Manfaat rumput teki yang lain yaitu obat untuk mempercepat pematangan bisul, obat cacing, pelembut kulit, peluruh dahak, peluruh haid. Rimpang rumput teki telah banyak dimanfaatkan masyarakat yang ada di berbagai daerah secara tradisional yang digunakan sebagai obat, bentuk rebusan digunakan sebagai obat untuk mengatasi penyakit mulut dengan cara dijadikan obat kumur, panas, disentri, obat cacingan.
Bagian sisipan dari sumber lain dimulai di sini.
Lemma copy_loop_ok fuel : ∀ k f d fs dir bm nm old,
  (length bs - k < fuel)%nat → (k <= length bs)%nat → length old = length bs →
  ready d → fs_inv fs (contents d) dir bm → opened (contents d) dir nm f →
  files (contents d) dir !! key nm = Some (take k bs ++ drop k old) → seekPosition f = Z.of_nat k →
  ∃ d', copy_loop junk fuel fp f d (stream k) = Ok (d', stream (length bs)) ∧ ready d' ∧
    fs_inv fs (contents d') dir bm ∧ files (contents d') dir = <[key nm := bs]> (files (contents d) dir).
Proof.
  induction fuel as [|fuel IH]; intros k f d fs dir bm nm old Hfuel Hk Hold Hr Hinv Hop Hf Hs; [lia|].
  cbn [copy_loop]. rewrite stream_read. cbn [mbind result_bind]. set (chunk := take 10 (drop k bs)).
  destruct (decide (k = length bs)) as [->|Hne].
  - assert (chunk = []) as -> by (unfold chunk; rewrite drop_ge by lia; done). cbn [length Z.of_nat Z.gtb Z.compare].
    exists d. rewrite Nat.add_0_r. split; [done|]. split; [done|]. split; [done|].
    rewrite insert_id; [done|]. rewrite Hf, take_ge, drop_ge by lia. by rewrite app_nil_r.
  - destruct (Write_next fs dir bm nm f 10 k bs old d) as (d1 & Hw & Hr1 & Hi1 & Hop1 & Hf1); try done; try lia.
    change (take (Z.to_nat 10) (drop k bs)) with chunk in Hw, Hf1.
    assert (0 < length chunk)%nat as Hc by (unfold chunk; rewrite length_take, length_drop; lia).
    assert (k + length chunk <= length bs)%nat as Hc' by (unfold chunk; rewrite length_take, length_drop; lia).
    rewrite Z.gtb_ltb, (proj2 (Z.ltb_lt _ _)) by lia. rewrite Hw. cbn [mbind result_bind].
    destruct (IH (k + length chunk)%nat (mkOpen (hdr f) (Z.of_nat (k + length chunk))) d1 fs dir bm nm old)
      as (d2 & -> & Hr2 & Hi2 & Hf2); try done; try lia.
    { rewrite Hf1. by rewrite lookup_insert_eq. }
    exists d2. split; [done|]. split; [done|]. split; [done|]. rewrite Hf2, Hf1. by rewrite insert_insert_eq.
Qed.

End Stream.

(** ** Printing *)

Lemma print_loop_ok fuel : ∀ k f d, wf_hdr (hdr f) → ready d → seekPosition f = Z.of_nat k →
  let fb := file_bytes (contents d) (hdr f) in
  (length fb - k < fuel)%nat → (k <= length fb)%nat →
  ∃ d', print_loop junk fuel f d = Ok (drop k fb, d') ∧ ready d' ∧ contents d' = contents d.
Proof.
  induction fuel as [|fuel IH]; intros k f d Hw Hr Hs fb Hf Hk; [lia|]. cbn [print_loop].
  pose proof (file_bytes_length (contents d) (hdr f) (ready_image _ Hr) Hw) as Hlen. fold fb in Hlen.
  destruct (file_small _ Hw) as [Hsm _]. unfold MaxFileSize in Hsm. change NumDirect with 62 in Hsm.
  unfold SectorSize in Hsm.
  destruct (ReadAt_spec junk f TransferSize (Z.of_nat k) d Hw Hr) as (d1 & Hrd & Hr1 & Hc1);
    [lia|unfold TransferSize; lia|].
  unfold OpenFile.Read. rewrite Hs, Hrd. cbn [mbind result_bind]. rewrite Nat2Z.id. rewrite <- Hlen. fold fb.
  unfold transfer, TransferSize. cbn [Z.leb Z.compare orb].
  destruct (Z.leb_spec (Z.of_nat (length fb)) (Z.of_nat k)) as [Hge|Hlt].
  - cbn [Z.gtb Z.compare]. exists d1. split; [|done]. by rewrite drop_ge by lia.
  - set (c := Z.min 10 (Z.of_nat (length fb) - Z.of_nat k)).
    rewrite Z.gtb_ltb, (proj2 (Z.ltb_lt _ _)) by lia.
    destruct (IH (k + Z.to_nat c)%nat (mkOpen (hdr f) (Z.of_nat k + c)) d1) as (d2 & Hp & Hr2 & Hc2);
      [done|done|cbn; lia| | |].
    { cbn [hdr]. rewrite Hc1. fold fb. lia. }
    { cbn [hdr]. rewrite Hc1. fold fb. lia. }
    cbn [hdr] in Hp. rewrite Hc1 in Hp. fold fb in Hp. rewrite Hp. cbn [mbind result_bind].
    exists d2. split; [|split; [done|congruence]]. rewrite take_take, Nat.min_id, <- drop_drop, take_drop. done.
Qed.

Lemma Print_ok fs F nm d : fs_state fs d F →
  ∃ d', Print junk junkEntry fs nm d =
      Ok (match F !! key nm with Some bs => ([], bs, d') | None => ([PrintNoFile], [], d') end) ∧
    fs_state fs d' F.
Proof.
  intros HF. unfold Print.
  destruct (exec_open junk junkEntry junkHdr Hjunk fs F nm d HF) as (r & d1 & -> & Hop). cbn [mbind result_bind].
  destruct r as [f|].
  - destruct Hop as (Hr1 & dir & bm & Hi & HF1 & _ & Hlk & Hw & Hs).
    pose proof (file_bytes_length (contents d1) (hdr f) (ready_image _ Hr1) Hw) as Hlen.
    destruct (print_loop_ok (S (Z.to_nat (OpenFile.Length f))) 0 f d1) as (d2 & -> & Hr2 & Hc2); try done; try lia.
    { unfold OpenFile.Length, FileLength. lia. }
    cbn [mbind result_bind]. exists d2. rewrite Hlk. split; [done|]. split; [done|]. exists dir, bm. by rewrite Hc2.
  - destruct Hop as [-> HF1]. by exists d1.
Qed.

End Proofs.

Lemma fd_seek ns ino ds fp i off (bs : list Z) : ino !! i = Some bs →
  let at_ o := mkHost ns ino (<[fp := (i, o)]> ds) in
  Lseek fp 0 2 (at_ off) = Ok (at_ (Z.of_nat (length bs))) ∧ Lseek fp 0 0 (at_ off) = Ok (at_ 0) ∧
  Tell fp (at_ off) = Ok off.
Proof.
  intros Hi at_. unfold Lseek, Tell, at_. rewrite (fd_file ns ino ds fp i off bs Hi). cbn [Z.eqb Pos.eqb].
  rewrite Z.add_0_r, (proj2 (Z.leb_le 0 _)) by lia. cbn [ASSERT mbind result_bind Z.leb Z.compare].
  unfold set_offset. cbn [names inodes fds]. by rewrite !insert_insert_eq.
Qed.

Lemma Open_empty `{SectorStoreLaws D} junk junkEntry junkHdr fs F nm (d : D) :
  junk_ok junkEntry junkHdr → fs_state fs d F → F !! key nm = Some [] →
  ∃ f d', Open junk junkEntry fs nm d = Ok (Some f, d') ∧ FileLength (hdr f) = 0 ∧ seekPosition f = 0 ∧
    fs_state fs d' F.
Proof.
  intros Hj HF Hk. destruct (exec_open junk junkEntry junkHdr Hj fs F nm d HF) as (r & d1 & Ho & Hop).
  destruct r as [f|]; [|destruct Hop as [Hno _]; congruence].
  destruct Hop as (Hr & dir & bm & Hinv & HF1 & _ & Hlk & Hw & Hs). rewrite Hk in Hlk. injection Hlk as Hlk.
  exists f, d1. split; [done|]. split; [|split; [done|split; [done|by exists dir, bm]]].
  unfold FileLength. rewrite <- (file_bytes_length (contents d1)); [by rewrite <- Hlk|by apply ready_image|done].
Qed.

(** ** Properties *)

(** C21: copying a file in and printing it.  [Copy] of a UNIX file that exists,
    to a name that [Create] accepts, leaves a Nachos file with the same bytes
    beside the other files, and [Print] prints these bytes.  When there is no
    UNIX file, or [Create] refuses, a message is printed and the file system has
    the files it had.  The UNIX files and descriptors are as before. *)
Theorem Copy_correct `{SectorStoreLaws D} junk junkMap junkEntry junkHdr fs F from to (d : D) h :
  junk_ok junkEntry junkHdr → fs_state fs d F → wf_host h → c_name to →
  (∀ bs, file_named h from = Some bs → Forall byte bs ∧ Z.of_nat (length bs) <= MaxFileSize) →
  let run := Copy junk junkMap junkEntry junkHdr fs from to d h in
  match file_named h from with
  | None => run = Ok ([CopyNoInput], d, h)
  | Some bs =>
      if decide (can_create F to (Z.of_nat (length bs))) then
        ∃ d' d'', run = Ok ([], d', h) ∧ fs_state fs d' (<[key to := bs]> F) ∧
          Print junk junkEntry fs to d' = Ok ([], bs, d'') ∧ fs_state fs d'' (<[key to := bs]> F)
      else ∃ d', run = Ok ([CopyNoOutput], d', h) ∧ fs_state fs d' F
  end.
Proof.
  intros Hj HF Hw Hto Hbs run. unfold run, Copy, OpenForReadWrite. unfold file_named in *.
  destruct (names h !! from) as [i|] eqn:Hn; [|done]. destruct (wh_inode _ Hw _ _ Hn) as [bs Hi].
  cbn [mbind option_bind] in *. rewrite Hi. destruct (Hbs bs Hi) as [Hb Hsz].
  unfold MaxFileSize in Hsz. change NumDirect with 62 in Hsz. unfold SectorSize in Hsz.
  pose proof (new_fd_spec i h Hw) as Hnf. destruct (new_fd i h) as [fp h1]. destruct Hnf as (-> & Hfp & H3 & _).
  cbn [mbind result_bind]. rewrite (proj2 (Z.eqb_neq fp (-1))) by lia.
  destruct (fd_seek (names h) (inodes h) (fds h) fp i 0 bs Hi) as (-> & _ & _). cbn [mbind result_bind].
  destruct (fd_seek (names h) (inodes h) (fds h) fp i (Z.of_nat (length bs)) bs Hi) as (_ & -> & ->).
  cbn [mbind result_bind].
  change (mkHost (names h) (inodes h) (<[fp := (i, 0)]> (fds h)))
    with (stream (names h) (inodes h) (fds h) fp i 0).
  assert (Hclose : ∀ k, HostFs.Close fp (stream (names h) (inodes h) (fds h) fp i k) = Ok h).
  { intros k. unfold stream. rewrite fd_Close by done. by destruct h. }
  destruct (exec_create junk junkMap junkEntry junkHdr Hj fs F to (Z.of_nat (length bs)) d HF Hto)
    as (b & d1 & F1 & -> & HF1 & Hst).
  { unfold MaxFileSize. change NumDirect with 62. unfold SectorSize. lia. }
  cbn [mbind result_bind fs_step] in *. destruct (decide (can_create _ _ _)) as [Hcc|Hcc].
  - destruct Hst as ([= ->] & new & Hnew & ->). cbn [negb].
    destruct (exec_open junk junkEntry junkHdr Hj fs _ to d1 HF1) as (r & d2 & -> & Hop). cbn [mbind result_bind].
    destruct r as [f|]; [|destruct Hop as [Hno _]; by rewrite lookup_insert_eq in Hno].
    destruct Hop as (Hr2 & dir & bm & Hinv & HF2 & Hop & Hlk & _ & Hs). rewrite Nat2Z.id.
    destruct (copy_loop_ok junk (names h) (inodes h) (fds h) fp i bs Hi Hb ltac:(lia) (S (length bs))
      0 f d2 fs dir bm to new) as (d3 & -> & Hr3 & Hi3 & Hf3); try done; try lia.
    { rewrite HF2. by rewrite lookup_insert_eq. }
    cbn [mbind result_bind]. rewrite Hclose. cbn [mbind result_bind].
    assert (fs_state fs d3 (<[key to := bs]> F)) as HF3.
    { split; [done|]. exists dir, bm. split; [done|]. rewrite Hf3, HF2. by rewrite insert_insert_eq. }
    destruct (Print_ok junk junkEntry junkHdr Hj fs _ to d3 HF3) as (d4 & Hp & HF4).
    rewrite lookup_insert_eq in Hp. exists d3, d4. done.
  - destruct Hst as ([= ->] & ->). cbn [negb]. change 0%nat with (Z.to_nat 0). rewrite Hclose. cbn [mbind result_bind].
    by exists d1.
Qed.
Selain itu, rumput teki dapat digunakan juga sebagai air pencuci anti keringat, serta akar yang sudah menjadi bubuk dapat digunakan untuk mengobati sakit gigi dan obat borok. Selain itu manfaat dari rumput teki dapat digunakan untuk menghilangkan rasa sakit (analgesik), arbortus (keguguran) (Wijayakusuma, 2000).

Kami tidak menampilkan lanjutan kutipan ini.